(Saved data entries)
»»

Lemma file_range_ok offset size file_size field :
  0 ≤ size → offset + size ≤ file_size → file_size ≤ u64_max →
  elf_file_range offset size file_size field = Ok tt.
Proof.
  intros Hs Hle Hm. unfold elf_file_range. rewrite invalid_if_ok by (apply Z.ltb_ge; lia). simpl.
  destruct (size =? 0); [done|].
  assert (checked_add u64_max offset size = Some (offset + size)) as ->
    by (apply checked_add_some; lia).
  simpl. apply invalid_if_ok, Z.ltb_ge. lia.
Qed.

Lemma table_model_ok offset count entry_size file_size field :
  0 ≤ count → 0 ≤ entry_size ≤ 64 → count ≤ 2 ^ 32 → offset + count * entry_size ≤ file_size →
  file_size ≤ u64_max → validate_table_model offset count entry_size file_size field = Ok tt.
Proof.
  intros Hc He Hm Hle Hf. unfold validate_table_model, usize_to_u64, elf_try_from. unfold u64_max in *.
  rewrite (proj2 (Z.leb_le count _)) by lia. cbn [result_bind].
  assert (checked_mul (2 ^ 64 - 1) count entry_size = Some (count * entry_size)) as ->
    by (apply checked_mul_some; nia).
  simpl. apply file_range_ok; unfold u64_max; nia.
Qed.

Lemma collected_headers size class headers segments :
  collect_load_segments size class headers = Ok segments →
  Forall (λ h, elf_file_range (eph_file_offset h) (eph_file_size h) size "ELF program segment" = Ok tt
               ∧ validate_segment_alignment h = Ok tt) headers.
Proof.
  revert segments. induction headers as [|h l IH]; intros segments Hc; simpl in Hc; [done|].
  unbind Hc seg Hseg. unbind Hc segs Hsegs. constructor; [|by eapply IH].
  unfold derive_load_segment in Hseg. unbind Hseg u1 H1. unbind Hseg u2 H2. by destruct u1, u2.
Qed.

Lemma each_enumerated {A} (f : Z * A → elf_result unit) l :
  (∀ k x, l !! k = Some x → f (Z.of_nat k, x) = Ok tt) → each f (enumerate l) = Ok tt.
Proof.
  intros Hf. apply each_ok, Forall_lookup. intros k [i x] Hk. unfold enumerate in Hk.
  rewrite list_lookup_imap in Hk. destruct (l !! k) as [y|] eqn:Hy; [|done]. simpl in Hk.
  injection Hk as <- <-. by apply Hf.
Qed.

Lemma symbols_validate symbols : within_cap symbols → validate_symbols symbols = Ok tt.
Proof.
  intros [Hz Hn]. unfold validate_symbols. rewrite (proj2 (Z.ltb_ge _ _)) by lia. simpl.
  apply each_ok. eapply List.Forall_impl; [|exact Hn]. intros s Hs.
  apply invalid_if_ok. by rewrite bool_decide_false.
Qed.

(** The analysis takes its header fields from the file header. *)
Record agrees (r : ElfReader) (h : ElfFileHeader) (a : ElfAnalysis) : Prop := {
  ag_class : elf_class a = er_class r;
  ag_size : bi_size (elf_identity a) = zlen (er_bytes r);
  ag_format : bi_format (elf_identity a) = ElfFormat;
  ag_architecture : bi_architecture (elf_identity a)
    = elf_architecture (elf_class a) (ElfMachine_from_raw (elf_machine a) (elf_class a)) (elf_endian a);
  ag_type : elf_type a = efh_type h;
  ag_version : elf_version a = efh_version h;
  ag_header_size : elf_header_size a = efh_size h;
  ag_program_offset : elf_program_header_offset a = efh_program_offset h;
  ag_program_entry : elf_program_header_entry_size a = efh_program_entry_size h;
  ag_program_count : zlen (elf_program_headers a) = efh_program_count h;
  ag_section_offset : elf_section_header_offset a = efh_section_offset h;
  ag_section_entry : elf_section_header_entry_size a = efh_section_entry_size h;
  ag_section_name : elf_section_name_table_index a = efh_section_name_index h;
  ag_section_count : zlen (elf_section_headers a) = efh_section_count h
}.

Section agreement.
Context (r : ElfReader) (h : ElfFileHeader) (a : ElfAnalysis).
Context (Hfile : file_ok (er_bytes r)) (Hh : header_ok r h) (Ht : tables_ok r h) (Ha : agrees r h a).

Lemma header_validates : validate_header_model a = Ok tt.
Proof.
  destruct Hfile as [_ Hmax], Hh, Ht, Ha. unfold isize_max in Hmax. unfold validate_header_model.
  assert (0 < class_program_header_size (er_class r) ≤ 64) by (destruct (er_class r); simpl; lia).
  assert (elf_program_headers a ≠ []) by (intros H0; rewrite H0 in ag_program_count0; unfold zlen in *; simpl in *; lia).
  unfold identity_validate. rewrite ag_architecture0, architecture_visible.
  unfold usize_to_u64, elf_try_from, elf_enforce_count, MAX_ELF_PROGRAM_HEADERS, u64_max in *.
  rewrite (proj2 (Z.leb_le (zlen _) _)) by lia. simpl.
  rewrite (proj2 (Z.ltb_ge _ (zlen _))) by lia.
  rewrite table_model_ok by (unfold u64_max; lia || congruence).
  rewrite !invalid_if_ok; rewrite ?bool_decide_true, ?bool_decide_false by done; try done.
  - cbn [result_bind]. rewrite ag_type0, ho_type0. cbn [fail_if result_bind].
    by rewrite ag_version0, ho_version0.
  - apply Z.ltb_ge. lia.
  - rewrite ag_program_entry0, to_entry0, ag_class0. by rewrite Z.eqb_refl.
  - rewrite ag_header_size0, ho_size0, ag_class0. by rewrite Z.eqb_refl.
  - apply Z.ltb_ge. by rewrite ag_size0, ag_class0.
Qed.

Lemma section_table_validates :
  validate_section_header_zero (elf_section_headers a) = Ok tt →
  validate_section_table_model a = Ok tt.
Proof.
  intros Hz. destruct Hfile as [_ Hmax], Ha. destruct Ht as [_ _ _ _ Hsec].
  unfold validate_section_table_model, isize_max in *.
  rewrite ag_section_offset0, ag_section_entry0, ag_section_name0, ag_section_count0, ag_class0.
  destruct Hsec as [(Hc & Ho & Hn & He)|(Hc & Hcap & He & Ho & Hx & Hn & Hroom)].
  - rewrite Hc, Ho, Hn. simpl. apply invalid_if_ok. simpl. destruct He as [->| ->]; [done|].
    by rewrite Z.eqb_refl, andb_false_r.
  - rewrite (proj2 (Z.eqb_neq _ _)) by done. pose proof (ho_section_count _ _ Hh).
    assert (0 < class_section_header_size (er_class r) ≤ 64) by (destruct (er_class r); simpl; lia).
    unfold usize_to_u64, elf_try_from, elf_enforce_count, MAX_ELF_SECTION_HEADERS, u64_max in *.
    rewrite (proj2 (Z.leb_le (efh_section_count h) _)) by lia. cbn [result_bind].
    rewrite (proj2 (Z.ltb_ge _ (efh_section_count h))) by lia. cbn [result_bind].
    rewrite (table_model_ok _ _ (efh_section_entry_size h)) by (unfold u64_max; lia).
    rewrite !invalid_if_ok; [by rewrite Hz|..].
    + rewrite (proj2 (Z.eqb_neq _ _)) by done. simpl. apply andb_false_iff.
      destruct Hn as [->|Hn]; [by left|right]. apply Z.leb_gt. lia.
    + apply Z.ltb_ge. rewrite ag_header_size0, (ho_size _ _ Hh). lia.
    + by rewrite He, Z.eqb_refl.
Qed.
End agreement.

««

• ABOUT THIS EXERCISE:
All records must be transcribed exactly, with none left out.

• ANSWER SPACE:
Lemma file_range_ok offset size file_size field :
  0 ≤ size → offset + size ≤ file_size → file_size ≤ u64_max →
  elf_file_range offset size file_size field = Ok tt.
Proof.
  intros Hs Hle Hm. unfold elf_file_range. rewrite invalid_if_ok by (apply Z.ltb_ge; lia). simpl.
  destruct (size =? 0); [done|].
  assert (checked_add u64_max offset size = Some (offset + size)) as ->
    by (apply checked_add_some; lia).
  simpl. apply invalid_if_ok, Z.ltb_ge. lia.
Qed.

Lemma table_model_ok offset count entry_size file_size field :
  0 ≤ count → 0 ≤ entry_size ≤ 64 → count ≤ 2 ^ 32 → offset + count * entry_size ≤ file_size →
  file_size ≤ u64_max → validate_table_model offset count entry_size file_size field = Ok tt.
Proof.
  intros Hc He Hm Hle Hf. unfold validate_table_model, usize_to_u64, elf_try_from. unfold u64_max in *.
  rewrite (proj2 (Z.leb_le count _)) by lia. cbn [result_bind].
  assert (checked_mul (2 ^ 64 - 1) count entry_size = Some (count * entry_size)) as ->
    by (apply checked_mul_some; nia).
  simpl. apply file_range_ok; unfold u64_max; nia.
Qed.

Lemma collected_headers size class headers segments :
  collect_load_segments size class headers = Ok segments →
  Forall (λ h, elf_file_range (eph_file_offset h) (eph_file_size h) size "ELF program segment" = Ok tt
               ∧ validate_segment_alignment h = Ok tt) headers.
Proof.
  revert segments. induction headers as [|h l IH]; intros segments Hc; simpl in Hc; [done|].
  unbind Hc seg Hseg. unbind Hc segs Hsegs. constructor; [|by eapply IH].
  unfold derive_load_segment in Hseg. unbind Hseg u1 H1. unbind Hseg u2 H2. by destruct u1, u2.
Qed.

Lemma each_enumerated {A} (f : Z * A → elf_result unit) l :
  (∀ k x, l !! k = Some x → f (Z.of_nat k, x) = Ok tt) → each f (enumerate l) = Ok tt.
Proof.
  intros Hf. apply each_ok, Forall_lookup. intros k [i x] Hk. unfold enumerate in Hk.
  rewrite list_lookup_imap in Hk. destruct (l !! k) as [y|] eqn:Hy; [|done]. simpl in Hk.
  injection Hk as <- <-. by apply Hf.
Qed.

Lemma symbols_validate symbols : within_cap symbols → validate_symbols symbols = Ok tt.
Proof.
  intros [Hz Hn]. unfold validate_symbols. rewrite (proj2 (Z.ltb_ge _ _)) by lia. simpl.
  apply each_ok. eapply List.Forall_impl; [|exact Hn]. intros s Hs.
  apply invalid_if_ok. by rewrite bool_decide_false.
Qed.

(** The analysis takes its header fields from the file header. *)
Record agrees (r : ElfReader) (h : ElfFileHeader) (a : ElfAnalysis) : Prop := {
  ag_class : elf_class a = er_class r;
  ag_size : bi_size (elf_identity a) = zlen (er_bytes r);
  ag_format : bi_format (elf_identity a) = ElfFormat;
  ag_architecture : bi_architecture (elf_identity a)
    = elf_architecture (elf_class a) (ElfMachine_from_raw (elf_machine a) (elf_class a)) (elf_endian a);
  ag_type : elf_type a = efh_type h;
  ag_version : elf_version a = efh_version h;
  ag_header_size : elf_header_size a = efh_size h;
  ag_program_offset : elf_program_header_offset a = efh_program_offset h;
  ag_program_entry : elf_program_header_entry_size a = efh_program_entry_size h;
  ag_program_count : zlen (elf_program_headers a) = efh_program_count h;
  ag_section_offset : elf_section_header_offset a = efh_section_offset h;
  ag_section_entry : elf_section_header_entry_size a = efh_section_entry_size h;
  ag_section_name : elf_section_name_table_index a = efh_section_name_index h;
  ag_section_count : zlen (elf_section_headers a) = efh_section_count h
}.

Section agreement.
Context (r : ElfReader) (h : ElfFileHeader) (a : ElfAnalysis).
Context (Hfile : file_ok (er_bytes r)) (Hh : header_ok r h) (Ht : tables_ok r h) (Ha : agrees r h a).

Lemma header_validates : validate_header_model a = Ok tt.
Proof.
  destruct Hfile as [_ Hmax], Hh, Ht, Ha. unfold isize_max in Hmax. unfold validate_header_model.
  assert (0 < class_program_header_size (er_class r) ≤ 64) by (destruct (er_class r); simpl; lia).
  assert (elf_program_headers a ≠ []) by (intros H0; rewrite H0 in ag_program_count0; unfold zlen in *; simpl in *; lia).
  unfold identity_validate. rewrite ag_architecture0, architecture_visible.
  unfold usize_to_u64, elf_try_from, elf_enforce_count, MAX_ELF_PROGRAM_HEADERS, u64_max in *.
  rewrite (proj2 (Z.leb_le (zlen _) _)) by lia. simpl.
  rewrite (proj2 (Z.ltb_ge _ (zlen _))) by lia.
  rewrite table_model_ok by (unfold u64_max; lia || congruence).
  rewrite !invalid_if_ok; rewrite ?bool_decide_true, ?bool_decide_false by done; try done.
  - cbn [result_bind]. rewrite ag_type0, ho_type0. cbn [fail_if result_bind].
    by rewrite ag_version0, ho_version0.
  - apply Z.ltb_ge. lia.
  - rewrite ag_program_entry0, to_entry0, ag_class0. by rewrite Z.eqb_refl.
  - rewrite ag_header_size0, ho_size0, ag_class0. by rewrite Z.eqb_refl.
  - apply Z.ltb_ge. by rewrite ag_size0, ag_class0.
Qed.

Lemma section_table_validates :
  validate_section_header_zero (elf_section_headers a) = Ok tt →
  validate_section_table_model a = Ok tt.
Proof.
  intros Hz. destruct Hfile as [_ Hmax], Ha. destruct Ht as [_ _ _ _ Hsec].
  unfold validate_section_table_model, isize_max in *.
  rewrite ag_section_offset0, ag_section_entry0, ag_section_name0, ag_section_count0, ag_class0.
  destruct Hsec as [(Hc & Ho & Hn & He)|(Hc & Hcap & He & Ho & Hx & Hn & Hroom)].
  - rewrite Hc, Ho, Hn. simpl. apply invalid_if_ok. simpl. destruct He as [->| ->]; [done|].
    by rewrite Z.eqb_refl, andb_false_r.
  - rewrite (proj2 (Z.eqb_neq _ _)) by done. pose proof (ho_section_count _ _ Hh).
    assert (0 < class_section_header_size (er_class r) ≤ 64) by (destruct (er_class r); simpl; lia).
    unfold usize_to_u64, elf_try_from, elf_enforce_count, MAX_ELF_SECTION_HEADERS, u64_max in *.
    rewrite (proj2 (Z.leb_le (efh_section_count h) _)) by lia. cbn [result_bind].
    rewrite (proj2 (Z.ltb_ge _ (efh_section_count h))) by lia. cbn [result_bind].
    rewrite (table_model_ok _ _ (efh_section_entry_size h)) by (unfold u64_max; lia).
    rewrite !invalid_if_ok; [by rewrite Hz|..].
    + rewrite (proj2 (Z.eqb_neq _ _)) by done. simpl. apply andb_false_iff.
      destruct Hn as [->|Hn]; [by left|right]. apply Z.leb_gt. lia.
    + apply Z.ltb_ge. rewrite ag_header_size0, (ho_size _ _ Hh). lia.
    + by rewrite He, Z.eqb_refl.
Qed.
End agreement.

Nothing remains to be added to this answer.